** Instructions for the task **
Start at the line with "Definition vec_is_empty (v" in the records below, stop at the line with "(** [contents.fill_vec(&mut v)], field", and return every line in that span exactly, the two end lines included.
——————————
(* ===== verification/DoubleBuffer.v ===== *)
(** * The write buffer of a connection ([fuzzy_log_packets/src/double_buffer.rs])

    What is to be written to a socket waits in two byte buffers, the first of which is being
    written, and, when those are full, in a list of whole messages.  The buffers are Rust [Vec]s:
    whether a message goes to a buffer or to the list depends on their capacities, so the model
    keeps them. *)

From stdpp Require Import base list.
From Stdlib Require Import ZArith Lia.
From S2P Require Import Prelude PacketCodec Packets.
Open Scope Z_scope.

(** ** Growable arrays

    [Vec] promises that a vector that must grow gets at least the capacity it needs, and no
    particular strategy beyond that. *)

Class VecGrowth := {
  grow : Z -> Z -> Z;
  grow_enough : forall capacity needed, needed <= grow capacity needed;
}.

Record Vec := mkVec { v_bytes : list Z; v_cap : Z }.

(** The capacity asked for, exactly: the code relies on it for its read buffer, the length of which
    it asserts to be the capacity. *)
Definition vec_with_capacity (cap : Z) : Vec := mkVec [] cap.
Definition vec_len (v : Vec) : Z := zlen (v_bytes v).
Definition vec_is_empty (v : Vec) : bool := vec_len v =? 0.
Definition vec_clear (v : Vec) : Vec := mkVec [] (v_cap v).

Definition vec_extend `{VecGrowth} (v : Vec) (bytes : list Z) : Vec :=
  let needed := vec_len v + zlen bytes in
  mkVec (v_bytes v ++ bytes) (if needed <=? v_cap v then v_cap v else grow (v_cap v) needed).

(** [contents.fill_vec(&mut v)], field by field. *)
Definition vec_fill `{VecGrowth} (contents : Ref) (v : Vec) : outcome Vec :=
  slices ← fill_slices Packet (ref_fields contents);
  Done (foldl vec_extend v slices).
——————————
** Problem solution **
Definition vec_is_empty (v : Vec) : bool := vec_len v =? 0.
Definition vec_clear (v : Vec) : Vec := mkVec [] (v_cap v).

Definition vec_extend `{VecGrowth} (v : Vec) (bytes : list Z) : Vec :=
  let needed := vec_len v + zlen bytes in
  mkVec (v_bytes v ++ bytes) (if needed <=? v_cap v then v_cap v else grow (v_cap v) needed).

(** [contents.fill_vec(&mut v)], field by field. *)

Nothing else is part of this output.